_Work to complete_
Search the records below for the word "Require". Copy each line where it occurs.

+++++

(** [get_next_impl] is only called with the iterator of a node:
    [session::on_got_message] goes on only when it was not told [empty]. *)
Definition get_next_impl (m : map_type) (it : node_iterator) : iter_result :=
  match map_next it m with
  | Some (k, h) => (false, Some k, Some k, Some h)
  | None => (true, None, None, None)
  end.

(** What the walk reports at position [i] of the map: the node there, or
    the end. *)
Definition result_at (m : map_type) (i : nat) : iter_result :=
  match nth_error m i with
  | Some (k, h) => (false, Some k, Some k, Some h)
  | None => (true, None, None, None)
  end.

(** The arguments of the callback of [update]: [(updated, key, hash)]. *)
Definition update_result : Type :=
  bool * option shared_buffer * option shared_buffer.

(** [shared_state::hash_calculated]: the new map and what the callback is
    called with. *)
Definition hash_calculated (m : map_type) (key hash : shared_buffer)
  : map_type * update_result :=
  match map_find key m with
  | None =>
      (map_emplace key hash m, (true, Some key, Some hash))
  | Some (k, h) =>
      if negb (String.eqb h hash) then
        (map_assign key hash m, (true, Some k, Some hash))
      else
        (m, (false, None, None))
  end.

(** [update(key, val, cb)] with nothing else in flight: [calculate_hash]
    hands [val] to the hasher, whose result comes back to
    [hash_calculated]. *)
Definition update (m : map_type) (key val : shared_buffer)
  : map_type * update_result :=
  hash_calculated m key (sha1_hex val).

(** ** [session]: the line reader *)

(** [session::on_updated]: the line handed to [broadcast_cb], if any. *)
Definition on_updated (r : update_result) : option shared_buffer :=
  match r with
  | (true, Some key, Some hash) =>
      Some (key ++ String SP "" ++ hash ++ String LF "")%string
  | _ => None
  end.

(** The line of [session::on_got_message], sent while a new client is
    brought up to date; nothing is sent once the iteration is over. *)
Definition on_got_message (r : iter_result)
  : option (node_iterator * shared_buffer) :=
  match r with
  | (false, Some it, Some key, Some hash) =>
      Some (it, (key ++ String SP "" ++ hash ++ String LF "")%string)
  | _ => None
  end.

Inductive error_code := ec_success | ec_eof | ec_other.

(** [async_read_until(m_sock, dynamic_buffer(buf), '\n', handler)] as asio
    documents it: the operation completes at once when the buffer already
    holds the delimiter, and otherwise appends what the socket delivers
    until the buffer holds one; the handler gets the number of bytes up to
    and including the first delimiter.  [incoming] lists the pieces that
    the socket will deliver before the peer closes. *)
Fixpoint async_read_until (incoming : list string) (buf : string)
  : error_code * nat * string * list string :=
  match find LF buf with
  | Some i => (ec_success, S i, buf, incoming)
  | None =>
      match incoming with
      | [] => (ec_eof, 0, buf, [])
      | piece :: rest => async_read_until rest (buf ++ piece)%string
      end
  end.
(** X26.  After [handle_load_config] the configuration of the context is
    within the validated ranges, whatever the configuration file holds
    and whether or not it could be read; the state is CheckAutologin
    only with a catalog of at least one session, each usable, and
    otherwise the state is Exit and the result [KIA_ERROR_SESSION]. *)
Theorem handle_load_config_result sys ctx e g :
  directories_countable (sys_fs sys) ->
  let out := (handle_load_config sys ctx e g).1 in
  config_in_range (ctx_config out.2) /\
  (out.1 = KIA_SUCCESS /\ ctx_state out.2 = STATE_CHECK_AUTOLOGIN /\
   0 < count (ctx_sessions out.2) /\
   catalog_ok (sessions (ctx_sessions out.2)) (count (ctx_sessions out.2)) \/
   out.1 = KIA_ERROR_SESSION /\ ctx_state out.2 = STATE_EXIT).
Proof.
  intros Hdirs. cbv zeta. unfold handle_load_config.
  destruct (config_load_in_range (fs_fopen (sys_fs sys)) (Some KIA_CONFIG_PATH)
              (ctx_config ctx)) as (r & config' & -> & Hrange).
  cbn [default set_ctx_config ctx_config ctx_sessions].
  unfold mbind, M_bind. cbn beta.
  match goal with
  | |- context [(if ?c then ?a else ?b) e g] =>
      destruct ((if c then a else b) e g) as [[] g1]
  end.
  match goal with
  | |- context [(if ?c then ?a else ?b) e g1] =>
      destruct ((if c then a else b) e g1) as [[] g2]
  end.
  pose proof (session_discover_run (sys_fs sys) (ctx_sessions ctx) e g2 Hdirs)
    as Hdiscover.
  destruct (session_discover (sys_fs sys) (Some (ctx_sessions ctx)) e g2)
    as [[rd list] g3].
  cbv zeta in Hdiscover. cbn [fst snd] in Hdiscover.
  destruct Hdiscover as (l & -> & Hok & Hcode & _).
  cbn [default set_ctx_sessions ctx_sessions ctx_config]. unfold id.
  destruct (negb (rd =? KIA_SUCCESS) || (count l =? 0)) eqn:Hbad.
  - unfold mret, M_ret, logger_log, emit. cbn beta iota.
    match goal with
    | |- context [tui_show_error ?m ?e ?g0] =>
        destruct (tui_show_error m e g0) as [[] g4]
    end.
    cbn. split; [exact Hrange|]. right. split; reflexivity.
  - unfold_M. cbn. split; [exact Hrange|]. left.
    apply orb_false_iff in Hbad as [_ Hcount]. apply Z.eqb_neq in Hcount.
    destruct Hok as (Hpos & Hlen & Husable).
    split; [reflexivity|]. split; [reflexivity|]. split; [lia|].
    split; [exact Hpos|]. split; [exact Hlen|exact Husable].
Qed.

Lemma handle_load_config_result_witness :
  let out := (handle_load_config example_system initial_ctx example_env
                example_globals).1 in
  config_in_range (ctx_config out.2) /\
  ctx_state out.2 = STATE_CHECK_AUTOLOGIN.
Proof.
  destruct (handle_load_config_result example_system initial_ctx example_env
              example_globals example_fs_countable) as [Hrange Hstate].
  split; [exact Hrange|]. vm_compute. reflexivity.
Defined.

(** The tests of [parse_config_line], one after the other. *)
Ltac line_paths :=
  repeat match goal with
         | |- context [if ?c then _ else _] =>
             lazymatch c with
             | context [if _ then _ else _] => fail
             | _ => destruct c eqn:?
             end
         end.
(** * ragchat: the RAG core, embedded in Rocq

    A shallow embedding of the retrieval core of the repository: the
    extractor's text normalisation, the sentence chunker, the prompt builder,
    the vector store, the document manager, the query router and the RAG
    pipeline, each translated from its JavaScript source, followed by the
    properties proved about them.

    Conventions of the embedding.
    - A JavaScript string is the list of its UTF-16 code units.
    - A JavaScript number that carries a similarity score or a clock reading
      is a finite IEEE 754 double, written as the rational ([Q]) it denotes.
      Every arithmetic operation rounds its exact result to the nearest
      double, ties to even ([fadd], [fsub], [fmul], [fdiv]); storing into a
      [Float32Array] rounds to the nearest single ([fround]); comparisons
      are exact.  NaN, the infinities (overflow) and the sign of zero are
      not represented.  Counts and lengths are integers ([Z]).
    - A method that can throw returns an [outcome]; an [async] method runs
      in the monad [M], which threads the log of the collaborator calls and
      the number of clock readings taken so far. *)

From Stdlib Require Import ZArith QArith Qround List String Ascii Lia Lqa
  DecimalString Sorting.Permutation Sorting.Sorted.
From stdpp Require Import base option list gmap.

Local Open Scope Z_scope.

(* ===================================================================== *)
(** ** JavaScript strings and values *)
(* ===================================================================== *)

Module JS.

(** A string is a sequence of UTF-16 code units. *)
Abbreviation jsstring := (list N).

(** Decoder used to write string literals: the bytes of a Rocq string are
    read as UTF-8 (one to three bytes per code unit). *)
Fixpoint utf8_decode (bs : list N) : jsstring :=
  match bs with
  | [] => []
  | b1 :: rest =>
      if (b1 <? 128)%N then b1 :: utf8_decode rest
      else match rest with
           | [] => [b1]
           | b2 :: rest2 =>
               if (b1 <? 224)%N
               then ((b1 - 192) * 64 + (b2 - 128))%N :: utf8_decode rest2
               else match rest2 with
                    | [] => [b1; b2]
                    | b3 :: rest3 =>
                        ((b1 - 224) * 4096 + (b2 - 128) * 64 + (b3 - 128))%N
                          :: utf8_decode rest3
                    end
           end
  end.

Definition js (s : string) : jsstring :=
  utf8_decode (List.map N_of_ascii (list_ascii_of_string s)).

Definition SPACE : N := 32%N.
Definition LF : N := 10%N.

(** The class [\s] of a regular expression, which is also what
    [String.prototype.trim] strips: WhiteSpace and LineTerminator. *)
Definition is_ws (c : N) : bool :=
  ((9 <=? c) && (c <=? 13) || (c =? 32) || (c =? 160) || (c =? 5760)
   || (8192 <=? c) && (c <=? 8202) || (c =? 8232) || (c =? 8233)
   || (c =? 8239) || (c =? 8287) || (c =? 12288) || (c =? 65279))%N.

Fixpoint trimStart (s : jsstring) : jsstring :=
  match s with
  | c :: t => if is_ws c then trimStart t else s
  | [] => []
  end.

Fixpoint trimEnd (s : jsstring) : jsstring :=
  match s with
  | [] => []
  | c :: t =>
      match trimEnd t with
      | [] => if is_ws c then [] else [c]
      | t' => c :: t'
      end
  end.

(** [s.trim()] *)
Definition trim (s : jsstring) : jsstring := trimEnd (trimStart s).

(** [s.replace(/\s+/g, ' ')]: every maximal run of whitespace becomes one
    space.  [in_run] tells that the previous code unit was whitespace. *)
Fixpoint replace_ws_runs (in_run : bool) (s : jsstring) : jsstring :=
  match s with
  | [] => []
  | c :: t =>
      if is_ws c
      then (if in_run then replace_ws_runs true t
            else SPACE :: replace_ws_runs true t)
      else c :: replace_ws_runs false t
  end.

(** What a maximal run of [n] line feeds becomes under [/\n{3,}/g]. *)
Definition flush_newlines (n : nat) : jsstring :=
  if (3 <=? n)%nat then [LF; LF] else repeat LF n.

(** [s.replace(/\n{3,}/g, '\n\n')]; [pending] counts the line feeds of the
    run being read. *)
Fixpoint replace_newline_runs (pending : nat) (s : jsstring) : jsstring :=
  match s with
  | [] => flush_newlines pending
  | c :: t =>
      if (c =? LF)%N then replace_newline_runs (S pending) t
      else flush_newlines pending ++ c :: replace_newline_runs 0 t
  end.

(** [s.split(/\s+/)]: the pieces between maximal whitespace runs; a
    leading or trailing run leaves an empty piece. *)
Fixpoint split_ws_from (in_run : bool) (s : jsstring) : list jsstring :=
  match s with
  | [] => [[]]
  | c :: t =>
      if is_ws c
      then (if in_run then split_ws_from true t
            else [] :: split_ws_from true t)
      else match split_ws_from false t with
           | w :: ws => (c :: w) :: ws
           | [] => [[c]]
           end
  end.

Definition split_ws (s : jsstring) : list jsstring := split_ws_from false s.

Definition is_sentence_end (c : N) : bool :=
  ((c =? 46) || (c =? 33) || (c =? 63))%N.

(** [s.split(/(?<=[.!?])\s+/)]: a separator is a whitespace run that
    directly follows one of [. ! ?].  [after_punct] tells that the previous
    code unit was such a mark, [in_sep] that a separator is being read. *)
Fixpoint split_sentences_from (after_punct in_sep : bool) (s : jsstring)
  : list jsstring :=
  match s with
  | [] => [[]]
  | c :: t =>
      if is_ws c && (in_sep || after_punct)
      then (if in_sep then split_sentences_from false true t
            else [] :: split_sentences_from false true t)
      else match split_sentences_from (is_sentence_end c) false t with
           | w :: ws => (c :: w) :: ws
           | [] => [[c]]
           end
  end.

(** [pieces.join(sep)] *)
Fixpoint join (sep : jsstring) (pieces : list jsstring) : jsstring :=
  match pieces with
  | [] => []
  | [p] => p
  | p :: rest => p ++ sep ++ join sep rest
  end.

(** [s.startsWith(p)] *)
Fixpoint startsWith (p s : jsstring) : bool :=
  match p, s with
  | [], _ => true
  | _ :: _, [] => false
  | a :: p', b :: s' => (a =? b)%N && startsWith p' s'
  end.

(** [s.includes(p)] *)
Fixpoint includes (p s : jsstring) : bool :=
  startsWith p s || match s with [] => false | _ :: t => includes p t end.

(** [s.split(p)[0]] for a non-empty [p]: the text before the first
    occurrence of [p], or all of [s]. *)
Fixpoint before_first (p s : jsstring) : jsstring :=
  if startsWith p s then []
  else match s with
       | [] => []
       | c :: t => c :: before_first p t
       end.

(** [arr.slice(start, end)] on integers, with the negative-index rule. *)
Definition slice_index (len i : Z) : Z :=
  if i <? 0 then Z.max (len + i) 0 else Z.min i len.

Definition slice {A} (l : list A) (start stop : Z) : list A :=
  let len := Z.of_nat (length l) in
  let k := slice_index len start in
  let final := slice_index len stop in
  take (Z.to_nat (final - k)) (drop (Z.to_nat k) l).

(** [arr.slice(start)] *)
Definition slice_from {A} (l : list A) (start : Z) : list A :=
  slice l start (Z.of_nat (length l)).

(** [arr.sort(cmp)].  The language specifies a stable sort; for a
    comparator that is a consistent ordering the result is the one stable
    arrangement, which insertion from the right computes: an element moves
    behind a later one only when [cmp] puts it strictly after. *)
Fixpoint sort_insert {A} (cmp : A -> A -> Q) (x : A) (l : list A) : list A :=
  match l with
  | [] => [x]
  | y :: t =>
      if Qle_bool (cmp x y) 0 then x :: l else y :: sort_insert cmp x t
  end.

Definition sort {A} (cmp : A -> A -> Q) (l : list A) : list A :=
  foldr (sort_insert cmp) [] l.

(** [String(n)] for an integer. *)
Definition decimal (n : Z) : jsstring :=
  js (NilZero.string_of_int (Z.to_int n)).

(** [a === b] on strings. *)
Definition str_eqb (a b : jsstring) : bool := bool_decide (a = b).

+++++

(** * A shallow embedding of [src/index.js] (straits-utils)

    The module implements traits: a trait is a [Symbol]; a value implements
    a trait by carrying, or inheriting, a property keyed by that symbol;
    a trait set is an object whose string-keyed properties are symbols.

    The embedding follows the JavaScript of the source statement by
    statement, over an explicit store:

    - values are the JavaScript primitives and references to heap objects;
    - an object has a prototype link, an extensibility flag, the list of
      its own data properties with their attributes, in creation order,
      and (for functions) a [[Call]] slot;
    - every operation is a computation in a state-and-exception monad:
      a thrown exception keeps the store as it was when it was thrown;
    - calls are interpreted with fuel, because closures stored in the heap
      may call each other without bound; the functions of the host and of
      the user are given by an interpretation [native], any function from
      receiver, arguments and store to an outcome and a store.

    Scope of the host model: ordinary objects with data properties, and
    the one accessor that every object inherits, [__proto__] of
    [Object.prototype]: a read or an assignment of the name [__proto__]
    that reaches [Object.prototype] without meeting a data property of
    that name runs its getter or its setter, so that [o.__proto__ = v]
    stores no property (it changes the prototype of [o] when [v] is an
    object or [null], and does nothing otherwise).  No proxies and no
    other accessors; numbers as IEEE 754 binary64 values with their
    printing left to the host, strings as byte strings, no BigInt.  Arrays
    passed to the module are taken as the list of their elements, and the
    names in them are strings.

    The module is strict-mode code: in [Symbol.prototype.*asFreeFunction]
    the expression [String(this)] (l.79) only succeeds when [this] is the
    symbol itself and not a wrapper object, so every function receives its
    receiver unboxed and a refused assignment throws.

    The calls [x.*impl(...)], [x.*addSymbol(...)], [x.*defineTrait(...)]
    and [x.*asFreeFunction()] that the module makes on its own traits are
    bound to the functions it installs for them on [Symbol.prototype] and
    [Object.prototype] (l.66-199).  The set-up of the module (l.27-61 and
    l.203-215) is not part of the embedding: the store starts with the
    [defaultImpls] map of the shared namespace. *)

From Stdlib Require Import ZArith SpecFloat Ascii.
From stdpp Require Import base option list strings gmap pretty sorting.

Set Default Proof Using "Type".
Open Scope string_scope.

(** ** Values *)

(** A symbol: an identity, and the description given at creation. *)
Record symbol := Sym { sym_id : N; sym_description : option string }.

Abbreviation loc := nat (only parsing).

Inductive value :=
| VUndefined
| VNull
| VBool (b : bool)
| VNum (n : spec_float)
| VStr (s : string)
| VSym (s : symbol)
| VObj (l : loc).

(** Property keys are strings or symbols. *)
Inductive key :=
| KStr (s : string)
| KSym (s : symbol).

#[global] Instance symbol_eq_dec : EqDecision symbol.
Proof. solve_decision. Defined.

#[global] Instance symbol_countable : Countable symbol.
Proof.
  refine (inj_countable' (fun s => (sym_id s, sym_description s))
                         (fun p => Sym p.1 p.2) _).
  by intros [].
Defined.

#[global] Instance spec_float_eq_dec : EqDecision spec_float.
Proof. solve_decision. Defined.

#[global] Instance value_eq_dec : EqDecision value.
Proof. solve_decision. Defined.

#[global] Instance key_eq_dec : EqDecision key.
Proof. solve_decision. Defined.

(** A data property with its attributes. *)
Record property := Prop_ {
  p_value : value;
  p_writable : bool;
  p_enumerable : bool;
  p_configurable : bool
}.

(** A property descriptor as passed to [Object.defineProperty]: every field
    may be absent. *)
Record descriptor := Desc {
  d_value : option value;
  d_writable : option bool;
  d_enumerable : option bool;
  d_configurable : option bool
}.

+++++

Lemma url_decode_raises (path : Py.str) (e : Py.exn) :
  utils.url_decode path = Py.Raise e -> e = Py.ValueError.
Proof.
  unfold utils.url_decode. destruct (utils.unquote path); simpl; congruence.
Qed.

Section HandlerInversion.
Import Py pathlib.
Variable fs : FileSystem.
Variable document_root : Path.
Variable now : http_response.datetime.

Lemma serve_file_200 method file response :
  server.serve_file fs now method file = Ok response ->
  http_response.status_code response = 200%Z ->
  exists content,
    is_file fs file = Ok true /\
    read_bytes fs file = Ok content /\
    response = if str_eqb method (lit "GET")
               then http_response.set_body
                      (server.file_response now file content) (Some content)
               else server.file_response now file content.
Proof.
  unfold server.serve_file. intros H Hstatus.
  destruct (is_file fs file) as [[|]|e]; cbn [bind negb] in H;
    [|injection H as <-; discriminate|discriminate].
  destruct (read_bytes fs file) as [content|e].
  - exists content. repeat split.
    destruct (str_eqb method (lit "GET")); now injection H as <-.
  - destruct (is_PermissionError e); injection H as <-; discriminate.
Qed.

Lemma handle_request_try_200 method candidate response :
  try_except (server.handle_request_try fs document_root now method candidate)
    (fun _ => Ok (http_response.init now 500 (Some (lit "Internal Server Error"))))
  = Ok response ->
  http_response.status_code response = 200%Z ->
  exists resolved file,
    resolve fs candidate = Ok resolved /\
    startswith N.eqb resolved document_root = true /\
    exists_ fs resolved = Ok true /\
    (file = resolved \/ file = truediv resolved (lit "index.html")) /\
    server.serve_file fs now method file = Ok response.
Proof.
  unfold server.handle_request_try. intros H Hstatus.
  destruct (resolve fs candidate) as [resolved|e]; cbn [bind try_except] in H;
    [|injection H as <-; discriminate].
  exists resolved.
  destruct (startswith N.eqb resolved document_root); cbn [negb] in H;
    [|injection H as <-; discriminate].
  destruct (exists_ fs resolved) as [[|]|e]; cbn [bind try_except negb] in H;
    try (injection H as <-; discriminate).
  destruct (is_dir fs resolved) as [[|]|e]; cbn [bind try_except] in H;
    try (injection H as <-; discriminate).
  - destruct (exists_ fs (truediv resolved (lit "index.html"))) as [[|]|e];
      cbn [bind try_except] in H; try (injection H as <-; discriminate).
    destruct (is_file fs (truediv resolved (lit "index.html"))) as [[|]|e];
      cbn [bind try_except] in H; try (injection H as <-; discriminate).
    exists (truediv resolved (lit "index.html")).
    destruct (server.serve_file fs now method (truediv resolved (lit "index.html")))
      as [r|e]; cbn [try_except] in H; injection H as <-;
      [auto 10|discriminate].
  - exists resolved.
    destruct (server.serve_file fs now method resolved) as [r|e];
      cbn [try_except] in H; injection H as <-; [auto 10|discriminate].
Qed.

+++++

_Response to the task_
From Stdlib Require Import ZArith QArith Qround List String Ascii Lia Lqa
From stdpp Require Import base option list gmap.
From Stdlib Require Import ZArith SpecFloat Ascii.
From stdpp Require Import base option list strings gmap pretty sorting.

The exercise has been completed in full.